Preparing your oral presentation

Prepare ‘prompts’ to help you remember what to say

  • Using ‘prompt’ notes prevents you from reading your talk. If you know your topic well enough, you can give the talk from these headings and point-form cues.
  • To make notes, reduce your draft ‘script’ to point-form. List main headings and supporting details or examples. Use key words and phrases rather than full sentences.
  • Try using palm-sized cue cards. Number them so they don’t get out of sequence.

Plan your opening remarks 

Think about how to get (and keep) the group engaged. Plan an opening that will attract interest and direct attention to your topic. Try starting with a controversial statement, a quotation, an anecdote, a question or a ‘show of hands’. 

Some examples:

  • Three out of five people in this room will be affected by heart disease.
  • Who can guess roughly how many people drive to work each morning?

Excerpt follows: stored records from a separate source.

(** The structure a pointer [&binaries[i].ef] points to. *)
Definition get_bin (i : nat) : M (env P) bfelf_binary_t := fun s =>
  match bins s !! i with Some b => Ok b s | None => Err segfault s end.
Definition set_bin (i : nat) (f : bfelf_binary_t -> bfelf_binary_t) : M (env P) unit :=
  b <- get_bin i ;; modify (fun s => set_bins s (<[i := f b]> (bins s))).
Definition get_ef (i : nat) : M (env P) bfelf_file_t := b <- get_bin i ;; ret (ef b).
Definition set_ef (i : nat) (f : bfelf_file_t -> bfelf_file_t) : M (env P) unit :=
  set_bin i (fun b => Binary (exec b) (bin_file b) (exec_size b) (file_size b) (f (ef b))).

(** ** Strings *)

(** The bytes a [const char *] points to, and those of a literal. *)
Definition str (p : Z) : Z -> M (env P) Z := fun k => rd8 (p + k).
Definition lit (l : list Z) : Z -> M (env P) Z := fun k =>
  match (l ++ [0]) !! Z.to_nat k with Some c => ret c | None => throw segfault end.

Fixpoint strcmp_loop (fuel : nat) (s1 s2 : Z -> M (env P) Z) (k : Z) : M (env P) Z :=
  match fuel with
  | O => throw diverges
  | S fuel' =>
    c1 <- s1 k ;;
    c2 <- s2 k ;;
    if negb (c1 =? 0) && (c1 =? c2) then strcmp_loop fuel' s1 s2 (k + 1)
    else ret (if c1 =? c2 then BFELF_SUCCESS else BFELF_ERROR_MISMATCH)
  end.

(** A string is shorter than the memory. *)
Definition string_fuel (s : env P) : nat := S (size (bytes s)).

Definition private_strcmp (s1 s2 : Z -> M (env P) Z) : M (env P) Z :=
  s <- get ;; strcmp_loop (string_fuel s) s1 s2 0.

(** One round of [private_hash] on the byte [uc]: [char] is signed, and a byte
    above 127 is subtracted. *)
Definition hash_step (h uc : Z) : Z :=
  let h := if uc <? 128 then add64 (shl64 h 4) uc else sub64 (shl64 h 4) uc in
  let g := Z.land h 0xF0000000 in
  let h := if negb (g =? 0) then Z.lxor h (Z.shiftr g 24) else h in
  Z.land h 0x0FFFFFFF.

Fixpoint hash_loop (fuel : nat) (name : Z) (h : Z) : M (env P) Z :=
  match fuel with
  | O => throw diverges
  | S fuel' =>
    c <- rd8 name ;;
    if c =? 0 then ret h else hash_loop fuel' (name + 1) (hash_step h c)
  end.

Definition private_hash (name : Z) : M (env P) Z :=
  s <- get ;; hash_loop (string_fuel s) name 0.

(** ** Symbols *)

Definition sym_size : Z := 24.
Definition st_name (sym : Z) : M (env P) Z := rd32 sym.
Definition st_info (sym : Z) : M (env P) Z := rd8 (sym + 4).
Definition st_value (sym : Z) : M (env P) Z := rd64 (sym + 8).
Definition BFELF_SYM_BIND (x : Z) : Z := Z.shiftr x 4.
Definition bfstb_weak : Z := 2.

(** [&ef->symtab[i]] and [&ef->strtab[sym->st_name]] *)
Definition sym_at e (i : Z) : Z := add64 (symtab e) (sym_size * i).
Definition sym_str e (sym : Z) : M (env P) Z := n <- st_name sym ;; ret (add64 (strtab e) n).

(** The search functions answer with the symbol they leave in [*sym] where
    they return [BFELF_SUCCESS], and with [None] for
    [BFELF_ERROR_NO_SUCH_SYMBOL]. *)
Fixpoint chain_loop (fuel : nat) e (name i : Z) : M (env P) (option Z) :=
  match fuel with
  | O => throw diverges
  | S fuel' =>
    if (0 <? i) && (i <? nchain e) then
      str2 <- sym_str e (sym_at e i) ;;
      r <- private_strcmp (str name) (str str2) ;;
      if r =? BFELF_ERROR_MISMATCH then
        i' <- rd32 (add64 (chain e) (4 * i)) ;; chain_loop fuel' e name i'
      else ret (Some (sym_at e i))
    else ret None
  end.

A little relevant humour can be an effective ice breaker and gain attention. However, avoid telling jokes; you are giving a presentation not a stand-up comedy routine.

Rehearse 

  • Rehearse your presentation at home alone, in front a mirror, then to your family or flatmates.
  • Practice projecting your voice clearly and varying your pitch and tone. Don’t mumble or speak in a monotone.
  • Be aware of body language and posture. Stand up straight. Use appropriate gestures to emphasise your points.
  • Rehearse with notes. Practise speaking naturally, glancing at your notes occasionally.
  • Rehearse with your visual aids to make sure they work.
  • Time yourself to make sure you stay within the allotted time limit.

Prepare handouts

Handouts can provide your audience with an outline of you talk, extra material and references, plus serve as a record of the presentation. The handout should be well-laid out and outline the main points.

Giving the presentation

Starting well 

  • Stand in a balanced position, facing the audience, feet apart - this helps you to appear confident. Don’t slouch, shuffle about or lean against the furniture.
  • Take a deep breath and wait for the group to focus their attention on you before you start to speak.
  • Greet the audience and introduce yourself, even if they already know you.
  • Smile! Your audience will react warmly and if you can’t feel relaxed you can at least appear that way.

Delivery

  • Don’t read your presentation word-for-word from a script or from PowerPoint slides - listening to someone read aloud is boring for an audience. Aim to talk instead.
  • Written and spoken language are different. Use appropriate language; generally a formal but conversational tone is best (avoid slang or colloquial language).
  • Speak clearly and at a moderate pace. Don’t rush; nervous speakers tend to speed up, so try to pace yourself.
  • Slow down to emphasise key points.
  • Don’t be afraid to pause. Short pauses can add emphasis to important points and give you a chance to collect your thoughts.
  • Make eye contact with your audience. Don’t just look at your tutor or stare off into space. A good technique is to divide the room into three sections (left, middle and right) and sweep your eyes across the audience. If you don’t want to look anyone in the eye, look at a point in the middle of their foreheads.
  • Keep your body turned toward the audience and your body language open and friendly.

Performance anxiety 

Most people feel nervous about speaking in front of a group and that’s not a bad thing—a bit of adrenalin can help a performance. However, an oral presentation is a performance, so you need to act the part of a confident speaker. To make sure that ‘stage fright’ doesn’t become a problem, here are some strategies to try: 

  • Being well-prepared and organised reduces anxiety and makes presenting easier. Make sure you’ve prepared and rehearsed, that your notes are arranged in correct order and any visuals work without any problems.
  • Take a few deep breaths. Breathing slowly and evenly will calm you down especially if you’re prone to ‘the shakes’ (in your hands or your voice) when you’re nervous.
  • Stand in a balanced position, facing the audience, feet apart. Smile!
  • If you feel nervous, tell the tutorial group—they will understand. Remember that the audience consists of your colleagues and friends. They want you to succeed.